# [Exercise description]
State how many lines in the entries below include the string "shown", and give nothing beyond that number.

[Entries provided]

(** A stored time before a limit, as the database compares the two: as texts, and
    that is less than a second after it at most. *)
Definition received_before (text : string) (limit : time) : Prop :=
  String.ltb text (format_rfc3339nano limit) = true /\
  (forall t, text = format_rfc3339nano t -> four_digit_year t -> four_digit_year limit -> t < limit + second).
(** The segment is one the database counts as in place. *)
Definition in_place (d : database) (id : Z) : Prop :=
  exists s, status_of_segment id d = Some s /\ (ss_Status s = "accepted" \/ ss_Status s = "restored").

Lemma candidate_facts limit d r : r ∈ candidate_rows (format_rfc3339nano limit) d ->
  r ∈ media_segments d /\ in_place d (rid r) /\ received_before (mm_ReceivedAtUTC (rval r)) limit.
Proof.
  intros Hr. unfold candidate_rows in Hr. apply elem_of_sort_by in Hr. rewrite list_elem_of_In in Hr.
  apply filter_In in Hr as [Hin Hr]. apply list_elem_of_In in Hin. apply andb_true_iff in Hr as [Hk Hlt].
  split; [done|]. split.
  - unfold kept in Hk. unfold in_place. destruct (status_of_segment (rid r) d) as [s|]; [|done]. exists s. split; [done|].
    unfold one_of in Hk. cbn in Hk. rewrite orb_false_r in Hk. apply orb_true_iff in Hk as [E|E]; to_prop; auto.
  - split; [done|]. intros t E Ht Hl. rewrite E in Hlt. by apply format_rfc3339nano_second.
Qed.

End Retention.

(** ** A run that deletes *)
#[export] Instance full_disk : Disk := {| free_bytes _ := Some 0; error_text _ := "failed" |}.
Definition retention_config : Config :=
  with_Retention sample_config (MkRetention true "1h" "24h" true 10).
Definition kept_media : MediaMetadata :=
  MkMediaMetadata "camera" "clip-1" "accepted/clip-1.media" "2024-02-01T20:34:56+08:00" "2024-02-01T20:35:56+08:00"
    "2024-02-01T12:34:56Z" "2024-02-01T12:35:56Z" "2024-02-01T12:40:00Z" 0 5 6 60000 "h264" "mp4" "video"
    (sha256_hex sample_bytes) (sample_hash "metadata") 1.
Definition manifest_text : string := quoted
  ("{'schema_version':1,'type':'full','files':[{'relative_path':'accepted/clip-1.media','backup_path':'media/clip-1',"
   +:+ "'sha256':'" +:+ sha256_hex sample_bytes +:+ "','kind':'media','size_bytes':6,'included':true}]}").
Definition marker_text : string := quoted
  ("{'schema_version':1,'manifest_path':'/backup/manifest.json','manifest_sha256':'" +:+ sha256_hex manifest_text +:+ "'}").
Definition backed_files (copy : string) : files :=
  <["data/media/accepted/clip-1.media" := Regular sample_bytes 7]>
  (<["data/backup/latest-full.json" := Regular marker_text 8]>
  (<["/backup/manifest.json" := Regular manifest_text 8]>
  (<["/backup/media/clip-1" := Regular copy 8]> sample_directories))).
Definition segment_kept : database :=
  state_after (AcceptMedia kept_media (sample_ingest "validated") (sample_hash "state")) empty_database [].
Definition retention_run (copy : string) : world :=
  snd (RetentionOnce retention_config initial_ops (World (backed_files copy) segment_kept [] 0)).
Definition shown (w : world) : bool * list string * option string :=
  (bool_decide (is_Some (w_files w !! "data/media/accepted/clip-1.media")),
   map (fun r => rt_Status (snd (rval r))) (retention_events (w_db w)),
   option_map ss_Status (status_of_segment 1 (w_db w))).

(** The file goes when the copy is as the manifest says, and stays when not. *)
Example retention_example : map (fun c => shown (retention_run c)) [sample_bytes; "framed"]
  = [(false, ["planned"; "deleted"], Some "retention_deleted"); (true, [], Some "accepted")].
Proof. vm_compute. reflexivity. Qed.

Lemma runs_now_text : runs now_text any.
Proof. unfold now_text, now. run. Qed.
#[local] Hint Resolve runs_now_text : running.
Lemma runs_RecordFault a b c d e : runs (RecordFault a b c d e) any.
Proof. unfold RecordFault, appendFault. run. Qed.
Lemma runs_RecordModuleState a b c : runs (RecordModuleState a b c) any.
Proof. unfold RecordModuleState, appendModule. run. Qed.
#[local] Hint Resolve runs_RecordFault runs_RecordModuleState : running.
Lemma runs_record_coverage a b c d e : runs (record_coverage h a b c d e) any.
Proof. unfold record_coverage. run. Qed.
Lemma runs_call_store {A} v (m : Store -> M database A) : runs (call_store v m) any.
Proof. unfold call_store. run. Qed.
#[local] Hint Resolve runs_record_coverage runs_call_store : running.
Lemma runs_call_rebuild cs a b c d : runs (call_rebuild cfg h cs a b c d) any.
Proof. unfold call_rebuild. run. Qed.
Lemma runs_mediaStatus : runs (mediaStatus h) any.
Proof. unfold mediaStatus, StatusOf. run. Qed.
Lemma runs_store_readiness : runs (store_readiness h) any.
Proof. unfold store_readiness. run. Qed.
Lemma runs_now : runs now any.
Proof. by apply runs_ask. Qed.
#[local] Hint Resolve runs_call_rebuild runs_mediaStatus runs_store_readiness runs_now : running.

(** The gate changes the status of the manager only. *)
Lemma runs_gate s : runs (write_gate cfg h s) (fun x => same_slots s (fst x, Panic)).
Proof.
  unfold write_gate. destruct (hd_operations h); [|by apply runs_ret].
  eapply (runs_bind _ _ any); [unfold CoreWritesAllowed, refreshDiskStatus; run|].
  intros [o reason] _. by apply runs_ret.
Qed.
Lemma runs_answer s s' r : hs_writes s' = hs_writes s -> hs_projections s' = hs_projections s ->
  runs (answer s' r) (same_slots s).
Proof. intros Ew Ep. by apply runs_ret. Qed.
Lemma runs_outcome s s' o : hs_writes s' = hs_writes s -> hs_projections s' = hs_projections s ->
  runs (fret (s', o)) (same_slots s).
Proof. intros Ew Ep. by apply runs_ret. Qed.
#[local] Hint Resolve runs_answer runs_outcome : running.

Lemma runs_finish_batch k append s req : runs (finish_batch cfg h k append s req) (same_slots s).
Proof.
  unfold finish_batch. run. eapply runs_bind; [apply runs_gate|]. intros [s1 reason] [E1 E2]. cbn in E1, E2.
  run. eapply runs_bind; [apply runs_gate|]. intros [s2 reason2] [E3 E4]. cbn in E3, E4.
  assert (hs_writes s2 = hs_writes s /\ hs_projections s2 = hs_projections s) as [? ?] by (split; congruence). run.
Qed.

Lemma runs_finish r s req : runs (finish cfg h r s req) (same_slots s).
Proof.
  destruct r; cbn [finish]; try apply runs_finish_batch;
    unfold handleLiveness, handleEventQuery, handleCollectorStatus, finish_timeline, finish_coverage,
      handleMediaIngestStatus, handleOperationsStatus, handleDashboardSummary; try solve [run].
  unfold handleReadiness. run. eapply runs_bind; [apply runs_gate|]. intros [s1 reason] [E1 E2]. cbn in E1, E2. run.
Qed.
End Handlers.

(** ** Requests in flight *)

(** [sv_waiting]: the requests that have begun; [sv_stuck]: those whose handler
    never comes back. *)
Record server := MkServer {
  sv_state : api_state; sv_world : world; sv_waiting : list (route * request); sv_stuck : list (route * request) }.

Inductive api_event : Type :=
  | Refused (r : route) (req : request) (resp : response)
  | Begun (r : route) (req : request)
  | Finished (r : route) (req : request) (o : outcome_of_handler)
  | Background.

#[export] Instance outcome_eq_hang (o : outcome_of_handler) : Decision (o = Hang).
Proof. destruct o; [right|right|left]; done. Defined.

Section Serving.
Context `{Paths} `{Zones} `{Network} `{Floats} `{FilePaths} {env : Environment} `{Disk} `{Requests} `{SqliteJson} `{Float64} `{SqliteReal}.
Context (cfg : Config) (h : Handler).

(** A request is refused or begins; any request that has begun finishes, in any
    order; and the managers and collectors change the world and the status of the
    operations manager. *)
Inductive serve : server -> api_event -> server -> Prop :=
  | serve_refuse r req resp s w p q : begin cfg h r s req = Err resp ->
      serve (MkServer s w p q) (Refused r req resp) (MkServer s w p q)
  | serve_begin r req s s' w p q : begin cfg h r s req = Ok s' ->
      serve (MkServer s w p q) (Begun r req) (MkServer s' w (p ++ [(r, req)]) q)
  | serve_finish r req s s' w w' p1 p2 q o : complete cfg h r s req w = (Ok (s', o), w') -> o <> Hang ->
      serve (MkServer s w (p1 ++ (r, req) :: p2) q) (Finished r req o) (MkServer s' w' (p1 ++ p2) q)
  | serve_hang r req s s' w w' p1 p2 q : complete cfg h r s req w = (Ok (s', Hang), w') ->
      serve (MkServer s w (p1 ++ (r, req) :: p2) q) (Finished r req Hang) (MkServer s' w' (p1 ++ p2) ((r, req) :: q))
  | serve_background s w w' o p q :
      serve (MkServer s w p q) Background (MkServer (with_operations s o) w' p q).

Inductive serves : server -> list api_event -> server -> Prop :=
  | serves_nil sv : serves sv [] sv
  | serves_snoc sv l sv1 e sv2 : serves sv l sv1 -> serve sv1 e sv2 -> serves sv (l ++ [e]) sv2.

(** The server before its first request. *)
Definition fresh (o : ops_state) (w : world) : server := MkServer (ApiState o 0 0 false) w [] [].
Lemma ledger_filled known c cur reached c' o o' : numbered 0 known -> ledger_keyed ledger c ->
  let recorded := recorded_map (by_version (ledger_rows ledger c)) in
  check_recorded (known_map known) (Z.of_nat (length known)) (entries ledger recorded) = Ok tt ->
  Z.of_nat (size recorded) = cur -> P cur (user_version c) ->
  apply_items ledger advance (Z.of_nat (length known)) cur known c o = (Ok reached, c', o') ->
  reached = Z.of_nat (length known) ->
  P (Z.of_nat (length known)) (user_version c') /\ filled known ledger c c'.
Proof.
  intros Hn Hd recorded Hc Hs Hp Hr Ereached. subst recorded.
  pose proof (by_version_keyed _ _ Hd) as Hd'. rewrite (recorded_size _ Hd'), by_version_perm in Hs.
  apply (apply_items_inv known 0) in Hr as (Hreach & Hp' & Hk & Hd1 & Hkeys & Hrun); [|done|lia|done|done].
  rewrite <- Ereached. split; [done|]. rewrite Z.sub_0_r in Hkeys, Hrun. subst cur. rewrite Nat2Z.id in Hkeys, Hrun.
  split; [done|]. split; [|done]. unfold ledger_exact.
  assert (Hstamps : map stamp_of_row (ledger_rows ledger c') =
    map stamp_of_row (ledger_rows ledger c) ++ map stamp_of (drop (length (ledger_rows ledger c)) known)).
  { apply (f_equal (map (fun k => (fst (fst k), snd k)))) in Hkeys. by rewrite map_app, !map_map in Hkeys. }
  assert (Hin : forall e, e ∈ map stamp_of_row (ledger_rows ledger c) -> e ∈ map stamp_of known).
  { intros e He. apply check_recorded_Ok in Hc. rewrite entries_perm, (recorded_perm _ Hd'), by_version_perm in Hc.
    rewrite Forall_forall in Hc. destruct (Hc e He) as (m & Hm & _ & Ec). destruct e as [v cs]. cbn in *. subst cs.
    apply known_lookup in Hm as [Hm <-]; [|by eapply numbered_NoDup]. apply list_elem_of_fmap. by exists m. }
  apply submseteq_length_Permutation.
  - apply NoDup_submseteq; [by apply (NoDup_fmap_1 fst); change (map ?f ?l) with (f <$> l); rewrite <- list_fmap_compose|].
    rewrite Hstamps. intros e [He|He]%elem_of_app; [by apply Hin|].
    apply list_elem_of_fmap in He as (m & -> & Hm). apply list_elem_of_fmap. exists m. split; [done|].
    eapply elem_of_submseteq; [exact Hm|]. apply sublist_submseteq, sublist_drop.
  - rewrite Hstamps, length_app, !length_map, length_drop. lia.
Qed.
End Loop.

(** ** One set of migrations *)
Section Sets.
Context {T : Type} `{Scripts T} `{Ranges}.

Lemma create_ledger_inv ledger (c : catalog T) o u c' o' : create_ledger ledger c o = (Ok u, c', o') ->
  user_version c' = user_version c /\ ledger_rows ledger c' = ledger_rows ledger c /\ others_kept ledger c c' /\
  tables c' = tables c.
Proof.
  unfold create_ledger. intros Hr. apply stmt_inv in Hr. injection Hr as _ <-. split; [done|]. split; [|split; [|done]].
  - unfold ledger_rows at 1. simpl. by rewrite lookup_insert_eq.
  - intros l Hl. simpl. by rewrite lookup_insert_ne.
Qed.

Lemma filled_created known ledger (c c1 c' : catalog T) : ledger_rows ledger c1 = ledger_rows ledger c ->
  others_kept ledger c c1 -> tables c1 = tables c -> filled known ledger c1 c' -> filled known ledger c c'.
Proof.
  unfold filled. intros Er Ho Et. rewrite Er, Et. intros (H1 & H2 & H3 & H4). split; [done|]. split; [done|]. split; [|done].
  intros l Hl. by rewrite (H3 l Hl), (Ho l Hl).
Qed.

[/Entries provided]

# [Result of the task]
2